▶ [Work instruction] Scan the entries below for the word "showPositive". Copy out every line in which it occurs.
━━ Information given
(** ** More JavaScript built-ins used by the adapters *)

Definition LF : ascii := "010"%char.

(** [s.split('\n')]: the pieces between line feeds; never empty. *)
Fixpoint splitLines (s : string) : list string :=
  match s with
  | EmptyString => [EmptyString]
  | String c s' =>
      if Ascii.eqb c LF then EmptyString :: splitLines s'
      else match splitLines s' with
           | l :: ls => String c l :: ls
           | [] => [String c EmptyString]
           end
  end.

(** [s.replace(' ', '-')] with a string pattern: the first blank only. *)
Fixpoint replaceFirstSpace (s : string) : string :=
  match s with
  | EmptyString => EmptyString
  | String c s' => if Ascii.eqb c " " then String "-" s' else String c (replaceFirstSpace s')
  end.

(** [s.replace(/\./g, '\\.')]: a backslash before every dot. *)
Fixpoint escapeDots (s : string) : string :=
  match s with
  | EmptyString => EmptyString
  | String c s' =>
      if Ascii.eqb c "." then String "\" (String "." (escapeDots s'))
      else String c (escapeDots s')
  end.

(** Decimal text of an integer, as in a template literal. *)
Definition showZ (n : Z) : string := NilEmpty.string_of_int (Z.to_int n).

(** The double nearest to the integer [z >= 0], as an integer: 53
    significant bits are kept, and a value half way between two doubles
    goes to the one with the even significand. *)
Definition roundDouble (z : Z) : Z :=
  if (z <? 2 ^ 53)%Z then z
  else
    let e := (Z.log2 z - 52)%Z in
    let q := (z / 2 ^ e)%Z in
    let r := (z mod 2 ^ e)%Z in
    let half := (2 ^ (e - 1))%Z in
    let q' := if (half <? r)%Z || ((r =? half)%Z && Z.odd q) then (q + 1)%Z else q in
    (q' * 2 ^ e)%Z.

(** The Number value for the mathematical integer [z]: the nearest double,
    an infinity from [2^1024] on. *)
Definition toNumber (z : Z) : JsNumber :=
  let m := roundDouble (Z.abs z) in
  if (2 ^ 1024 <=? m)%Z then Infinity (z <? 0)%Z else Int (Z.sgn z * m).

(** [v] reads back as the double [x]. *)
Definition roundTrips (x v : Z) : bool :=
  match toNumber v with
  | Int y => (y =? x)%Z
  | _ => false
  end.

(** The decimal number with [k] significant digits that reads back as
    [x > 0], if there is one: of the two numbers next to [x] the nearer,
    and the one with the even last digit when they are as near. *)
Definition shortestAt (x k : Z) : option Z :=
  let p := (10 ^ (Z.of_nat (String.length (showZ x)) - k))%Z in
  let lo := (x / p * p)%Z in
  let hi := (lo + p)%Z in
  match roundTrips x lo, roundTrips x hi with
  | true, true =>
      Some (if (x - lo <? hi - x)%Z then lo
            else if (hi - x <? x - lo)%Z then hi
            else if Z.even (x / p) then lo else hi)
  | true, false => Some lo
  | false, true => Some hi
  | false, false => None
  end.

Fixpoint shortestFrom (x k : Z) (fuel : nat) : Z :=
  match fuel with
  | O => x
  | S fuel' =>
      match shortestAt x k with
      | Some v => v
      | None => shortestFrom x (k + 1) fuel'
      end
  end.

(** The decimal number with the fewest significant digits that reads back
    as the double [x > 0]; it has as many digits as [x] or one more. *)
Definition shortest (x : Z) : Z := shortestFrom x 1 (String.length (showZ x)).

(** [digits] without the zeros at its end. *)
Fixpoint stripZeros (digits : string) : string :=
  match digits with
  | EmptyString => EmptyString
  | String c rest =>
      match stripZeros rest with
      | EmptyString => if Ascii.eqb c "0" then EmptyString else String c EmptyString
      | kept => String c kept
      end
  end.

(** [Number::toString] for a positive integer: the digits of [shortest],
    in full below 1e21 and in exponent form from there on. *)
Definition showPositive (x : Z) : string :=
  let digits := showZ (shortest x) in
  if (shortest x <? 10 ^ 21)%Z then digits
  else
    let exponent := "e+" ++ showZ (Z.of_nat (String.length digits) - 1) in
    match stripZeros digits with
    | String d EmptyString => String d exponent
    | String d more => String d ("." ++ more ++ exponent)
    | EmptyString => digits
    end.

(** [`${n}`] for a number. *)
Definition showNumber (n : JsNumber) : string :=
  match n with
  | NaN => "NaN"
  | Infinity negative => if negative then "-Infinity" else "Infinity"
  | Int z =>
      if (z =? 0)%Z then "0"
      else if (z <? 0)%Z then "-" ++ showPositive (- z)
      else showPositive z
  end.

(** [`${z}`] for the number that holds the integer [z]. *)
Definition numberText (z : Z) : string := showNumber (toNumber z).

(** [`${code}`] for an exit code that may be [null]. *)
Definition showCode (code : option Z) : string :=
  match code with None => "null" | Some z => showZ z end.

Definition isDigit (c : ascii) : bool := Re.inRange 48 57 c.

Definition digitValue (c : ascii) : Z := Z.of_N (N_of_ascii c) - 48.

(** The digits at the front of [s], read in base ten from [acc]. *)
Fixpoint readDigits (acc : Z) (s : string) : Z :=
  match s with
  | String c s' => if isDigit c then readDigits (10 * acc + digitValue c) s' else acc
  | EmptyString => acc
  end.

Definition startsWithDigit (s : string) : bool :=
  match s with String c _ => isDigit c | EmptyString => false end.

(** [parseInt(s, 10)]: blanks, an optional sign, then as many digits as
    there are; [NaN] without a digit, and otherwise the Number value for
    the integer the digits write, which is that integer up to 2^53 and the
    nearest double beyond. *)
Definition parseInt (s : string) : JsNumber :=
  let t := Js.trimStart s in
  match t with
  | String "-" t' => if startsWithDigit t' then toNumber (- readDigits 0 t') else NaN
  | String "+" t' => if startsWithDigit t' then toNumber (readDigits 0 t') else NaN
  | _ => if startsWithDigit t then toNumber (readDigits 0 t) else NaN
  end.

Definition hexDigit (n : N) : ascii :=
  if (n <? 10)%N then ascii_of_N (48 + n) else ascii_of_N (55 + n).

Definition percentByte (n : N) : string :=
  String "%" (String (hexDigit (n / 16)) (String (hexDigit (n mod 16)) EmptyString)).

(** Characters [encodeURIComponent] leaves alone: letters, digits and
    [- _ . ! ~ * ' ( )]. *)
Definition uriUnreserved (c : ascii) : bool :=
  Re.inRange 65 90 c || Re.inRange 97 122 c || isDigit c ||
  Js.includes "-_.!~*'()" (String c EmptyString).

(** [encodeURIComponent] on Latin-1 text: other characters become the
    percent-escapes of their UTF-8 bytes. *)
Fixpoint encodeURIComponent (s : string) : string :=
  match s with
  | EmptyString => EmptyString
  | String c s' =>
      let n := N_of_ascii c in
      (if uriUnreserved c then String c EmptyString
       else if (n <? 128)%N then percentByte n
       else percentByte (192 + n / 64) ++ percentByte (128 + n mod 64))
      ++ encodeURIComponent s'
  end.

(** ** Result shapes (platform-adapters/base-adapter.ts)

    Fields the adapters copy out of parsed JSON hold whatever was parsed;
    [None] is [undefined]. *)

Record CliCheckResult : Type := mkCliCheckResult {
  installed : bool;
  cliVersion : option string
}.

Record AuthCheckResult : Type := mkAuthCheckResult {
  authenticated : bool;
  authUsername : option string
}.

Record Repository : Type := mkRepository {
  listedFullName : option Json;
  listedDescription : option Json;
  listedIsPrivate : option Json;
  listedUrl : option string
}.

Record PlatformUser : Type := mkPlatformUser {
  username : option Json;
  name : option Json;
  avatarUrl : option Json
}.

Record Organization : Type := mkOrganization {
  login : option Json;
  orgAvatarUrl : option Json
}.

Record CreateRepoOptions : Type := mkCreateRepoOptions {
  repoName : string;
  description : option string;
  isPrivate : option bool;
  repoProjectPath : string;
  repoOwner : option string
}.

Record CreateRepoResult : Type := mkCreateRepoResult {
  createdFullName : string;
  url : string
}.

Record CreateReleaseOptions : Type := mkCreateReleaseOptions {
  projectPath : string;
  version : string;
  tagName : string;
  title : string;
  body : string;
  draft : option bool;
  prerelease : option bool
}.

Record CreateReleaseResult : Type := mkCreateReleaseResult {
  success : bool;
  releaseUrl : option string;
  releaseTagName : option string;
  error : option string
}.

Record AuthStartResult : Type := mkAuthStartResult {
  authSuccess : bool;
  message : option string;
  deviceCode : option string;
  authUrl : option string;
  browserOpened : option bool;
  fallbackUrl : option string
}.

(** [`${a} || ${b}`] on optional strings: the first truthy one. *)
Definition orElse (a : option string) (b : string) : string :=
  match a with
  | Some x => if Js.truthy x then x else b
  | None => b
  end.

Definition optTruthy (a : option string) : bool :=
  match a with Some x => Js.truthy x | None => false end.

(** [if (flag)] on an optional boolean. *)
Definition flagSet (b : option bool) : bool := default false b.

(** [a || undefined] on a string. *)
Definition orUndefined (a : string) : option string :=
  if Js.truthy a then Some a else None.

(** [user.k] on a parsed value: a [TypeError] when [user] is [null]. *)
Definition member (v : Json) (k : string) : Result (option Json) :=
  match v with
  | JNull => inl (TypeError ("Cannot read properties of null (reading '" ++ k ++ "')"))
  | _ => inr (getProp v k)
  end.

(** Text of a parsed value inside a template literal ([String(v)]). *)
Fixpoint showJson (v : Json) : string :=
  match v with
  | JNull => "null"
  | JBool b => if b then "true" else "false"
  | JNum n => numberText n
  | JStr s => s
  | JArr items =>
      (fix joinItems (l : list Json) : string :=
         match l with
         | [] => ""
         | [x] => match x with JNull => "" | _ => showJson x end
         | x :: rest =>
             (match x with JNull => "" | _ => showJson x end) ++ "," ++ joinItems rest
         end) items
  | JObj _ => "[object Object]"
  end.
━━━━
▶ [Solution for this exercise]
Definition showPositive (x : Z) : string :=
      else if (z <? 0)%Z then "-" ++ showPositive (- z)
      else showPositive z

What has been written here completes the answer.